## [TASK]
Give back all the records below, unaltered.
======== DATA ========
Lemma toast_values_run r cols : ∀ s,
  toastable r → ready s → 2 * Z.of_nat (length cols) < supply s → Forall column_ok cols →
  ∃ vs s1, toast_values r cols s = (Ret vs, s1) ∧ ready s1 ∧ grows s s1 ∧ Forall2 (column_back s1) cols vs.
Proof.
  induction cols as [|[[attr v] null] cols IH]; intros s Ht Hr Hs Hok; [exists [], s; split_and!; [done|done|apply store_grows_refl|constructor]|].
  apply Forall_cons in Hok as [Hc Hok]. cbn [length] in Hs. cbn [toast_values].
  assert (Hone : ∃ v' s1, (match v with DRef text => if null then mret v else text' ← toast_value r attr text; mret (DRef text') | DVal _ => mret v end) s = (Ret v', s1) ∧
    ready s1 ∧ grows s s1 ∧ supply s - 2 ≤ supply s1 ∧ column_back s1 (attr, v, null) v').
  { assert (Hkeep : null = true ∨ attlen attr ≠ -1 → ∃ v' s1, (mret v : M S Datum) s = (Ret v', s1) ∧ ready s1 ∧ grows s s1 ∧ supply s - 2 ≤ supply s1 ∧ column_back s1 (attr, v, null) v').
    { intros Hk. exists v, s. split_and!; [done|done|apply store_grows_refl|lia|]. split; [|done]. intros -> Ha. by destruct Hk. }
    destruct null; [destruct v; apply Hkeep; by left|]. destruct (decide (attlen attr = -1)) as [Ha|Ha].
    - destruct (Hc eq_refl Ha) as (data & -> & Hl & Hlarge). destruct (toast_value_run r attr data s Ht Hr ltac:(lia) Ha Hl Hlarge) as (text & s1 & Hrun & Hr1 & Hg & Hsup & Hback & Hfit).
      exists (DRef text), s1. rewrite (bind_ret_run _ _ _ _ _ Hrun). split_and!; [done..|]. split; [|intros [?|?]; done]. intros _ _. by exists data, text.
    - destruct v as [z|text]; [apply Hkeep; by right|]. unfold toast_value. rewrite decide_True by done. apply Hkeep. by right. }
  destruct Hone as (v' & s1 & Hv & Hr1 & Hg1 & Hs1 & Hback). rewrite (bind_ret_run _ _ _ _ _ Hv).
  destruct (IH s1 Ht Hr1 ltac:(lia) Hok) as (vs & s2 & Hvs & Hr2 & Hg2 & Hall). rewrite (bind_ret_run _ _ _ _ _ Hvs).
  exists (v' :: vs), s2. split_and!; [done|done|by eapply store_grows_trans|]. constructor; [by eapply column_back_grows|done].
Qed.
========
## [ANSWER FOR THE TASK]
Lemma toast_values_run r cols : ∀ s,
  toastable r → ready s → 2 * Z.of_nat (length cols) < supply s → Forall column_ok cols →
  ∃ vs s1, toast_values r cols s = (Ret vs, s1) ∧ ready s1 ∧ grows s s1 ∧ Forall2 (column_back s1) cols vs.
Proof.
  induction cols as [|[[attr v] null] cols IH]; intros s Ht Hr Hs Hok; [exists [], s; split_and!; [done|done|apply store_grows_refl|constructor]|].
  apply Forall_cons in Hok as [Hc Hok]. cbn [length] in Hs. cbn [toast_values].
  assert (Hone : ∃ v' s1, (match v with DRef text => if null then mret v else text' ← toast_value r attr text; mret (DRef text') | DVal _ => mret v end) s = (Ret v', s1) ∧
    ready s1 ∧ grows s s1 ∧ supply s - 2 ≤ supply s1 ∧ column_back s1 (attr, v, null) v').
  { assert (Hkeep : null = true ∨ attlen attr ≠ -1 → ∃ v' s1, (mret v : M S Datum) s = (Ret v', s1) ∧ ready s1 ∧ grows s s1 ∧ supply s - 2 ≤ supply s1 ∧ column_back s1 (attr, v, null) v').
    { intros Hk. exists v, s. split_and!; [done|done|apply store_grows_refl|lia|]. split; [|done]. intros -> Ha. by destruct Hk. }
    destruct null; [destruct v; apply Hkeep; by left|]. destruct (decide (attlen attr = -1)) as [Ha|Ha].
    - destruct (Hc eq_refl Ha) as (data & -> & Hl & Hlarge). destruct (toast_value_run r attr data s Ht Hr ltac:(lia) Ha Hl Hlarge) as (text & s1 & Hrun & Hr1 & Hg & Hsup & Hback & Hfit).
      exists (DRef text), s1. rewrite (bind_ret_run _ _ _ _ _ Hrun). split_and!; [done..|]. split; [|intros [?|?]; done]. intros _ _. by exists data, text.
    - destruct v as [z|text]; [apply Hkeep; by right|]. unfold toast_value. rewrite decide_True by done. apply Hkeep. by right. }
  destruct Hone as (v' & s1 & Hv & Hr1 & Hg1 & Hs1 & Hback). rewrite (bind_ret_run _ _ _ _ _ Hv).
  destruct (IH s1 Ht Hr1 ltac:(lia) Hok) as (vs & s2 & Hvs & Hr2 & Hg2 & Hall). rewrite (bind_ret_run _ _ _ _ _ Hvs).
  exists (v' :: vs), s2. split_and!; [done|done|by eapply store_grows_trans|]. constructor; [by eapply column_back_grows|done].
Qed.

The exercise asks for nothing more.